START Task input
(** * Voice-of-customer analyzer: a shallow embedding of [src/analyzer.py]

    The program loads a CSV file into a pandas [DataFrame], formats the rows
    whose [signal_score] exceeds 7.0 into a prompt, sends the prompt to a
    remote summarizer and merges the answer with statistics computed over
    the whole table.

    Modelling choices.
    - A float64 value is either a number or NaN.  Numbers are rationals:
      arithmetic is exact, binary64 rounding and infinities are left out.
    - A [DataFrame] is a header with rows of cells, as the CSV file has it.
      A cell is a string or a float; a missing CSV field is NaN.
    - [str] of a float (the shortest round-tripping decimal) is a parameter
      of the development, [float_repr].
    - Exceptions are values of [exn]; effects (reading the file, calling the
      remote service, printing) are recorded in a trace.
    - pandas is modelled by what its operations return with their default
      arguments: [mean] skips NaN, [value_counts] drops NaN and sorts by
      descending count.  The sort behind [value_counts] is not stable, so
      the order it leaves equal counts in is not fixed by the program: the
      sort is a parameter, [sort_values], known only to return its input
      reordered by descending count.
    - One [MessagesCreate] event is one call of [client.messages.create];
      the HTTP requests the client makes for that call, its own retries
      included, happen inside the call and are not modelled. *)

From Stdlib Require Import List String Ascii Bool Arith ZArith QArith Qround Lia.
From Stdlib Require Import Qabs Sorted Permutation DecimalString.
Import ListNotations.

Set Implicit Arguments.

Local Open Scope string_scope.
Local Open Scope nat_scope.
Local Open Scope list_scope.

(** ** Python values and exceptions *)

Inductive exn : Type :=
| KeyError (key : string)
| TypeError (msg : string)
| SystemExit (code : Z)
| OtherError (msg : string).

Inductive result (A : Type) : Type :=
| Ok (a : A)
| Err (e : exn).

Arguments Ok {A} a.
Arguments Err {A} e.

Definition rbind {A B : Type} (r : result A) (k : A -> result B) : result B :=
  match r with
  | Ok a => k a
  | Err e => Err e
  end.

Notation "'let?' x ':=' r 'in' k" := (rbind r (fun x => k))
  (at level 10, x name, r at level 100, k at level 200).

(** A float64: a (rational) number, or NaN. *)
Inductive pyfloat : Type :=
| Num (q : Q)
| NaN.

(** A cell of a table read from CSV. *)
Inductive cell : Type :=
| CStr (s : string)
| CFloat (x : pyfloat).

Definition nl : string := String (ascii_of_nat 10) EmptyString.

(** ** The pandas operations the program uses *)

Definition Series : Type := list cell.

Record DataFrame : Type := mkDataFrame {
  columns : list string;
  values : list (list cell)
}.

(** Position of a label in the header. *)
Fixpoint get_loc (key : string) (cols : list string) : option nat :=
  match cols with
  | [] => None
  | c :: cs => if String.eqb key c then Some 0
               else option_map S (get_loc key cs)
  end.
END Task input
- **Problem requirements**
Repeat the listing above line by line, exactly as written.

- **Answer to the problem**
(** * Voice-of-customer analyzer: a shallow embedding of [src/analyzer.py]

    The program loads a CSV file into a pandas [DataFrame], formats the rows
    whose [signal_score] exceeds 7.0 into a prompt, sends the prompt to a
    remote summarizer and merges the answer with statistics computed over
    the whole table.

    Modelling choices.
    - A float64 value is either a number or NaN.  Numbers are rationals:
      arithmetic is exact, binary64 rounding and infinities are left out.
    - A [DataFrame] is a header with rows of cells, as the CSV file has it.
      A cell is a string or a float; a missing CSV field is NaN.
    - [str] of a float (the shortest round-tripping decimal) is a parameter
      of the development, [float_repr].
    - Exceptions are values of [exn]; effects (reading the file, calling the
      remote service, printing) are recorded in a trace.
    - pandas is modelled by what its operations return with their default
      arguments: [mean] skips NaN, [value_counts] drops NaN and sorts by
      descending count.  The sort behind [value_counts] is not stable, so
      the order it leaves equal counts in is not fixed by the program: the
      sort is a parameter, [sort_values], known only to return its input
      reordered by descending count.
    - One [MessagesCreate] event is one call of [client.messages.create];
      the HTTP requests the client makes for that call, its own retries
      included, happen inside the call and are not modelled. *)

From Stdlib Require Import List String Ascii Bool Arith ZArith QArith Qround Lia.
From Stdlib Require Import Qabs Sorted Permutation DecimalString.
Import ListNotations.

Set Implicit Arguments.

Local Open Scope string_scope.
Local Open Scope nat_scope.
Local Open Scope list_scope.

(** ** Python values and exceptions *)

Inductive exn : Type :=
| KeyError (key : string)
| TypeError (msg : string)
| SystemExit (code : Z)
| OtherError (msg : string).

Inductive result (A : Type) : Type :=
| Ok (a : A)
| Err (e : exn).

Arguments Ok {A} a.
Arguments Err {A} e.

Definition rbind {A B : Type} (r : result A) (k : A -> result B) : result B :=
  match r with
  | Ok a => k a
  | Err e => Err e
  end.

Notation "'let?' x ':=' r 'in' k" := (rbind r (fun x => k))
  (at level 10, x name, r at level 100, k at level 200).

(** A float64: a (rational) number, or NaN. *)
Inductive pyfloat : Type :=
| Num (q : Q)
| NaN.

(** A cell of a table read from CSV. *)
Inductive cell : Type :=
| CStr (s : string)
| CFloat (x : pyfloat).

Definition nl : string := String (ascii_of_nat 10) EmptyString.

(** ** The pandas operations the program uses *)

Definition Series : Type := list cell.

Record DataFrame : Type := mkDataFrame {
  columns : list string;
  values : list (list cell)
}.

(** Position of a label in the header. *)
Fixpoint get_loc (key : string) (cols : list string) : option nat :=
  match cols with
  | [] => None
  | c :: cs => if String.eqb key c then Some 0
               else option_map S (get_loc key cs)
  end.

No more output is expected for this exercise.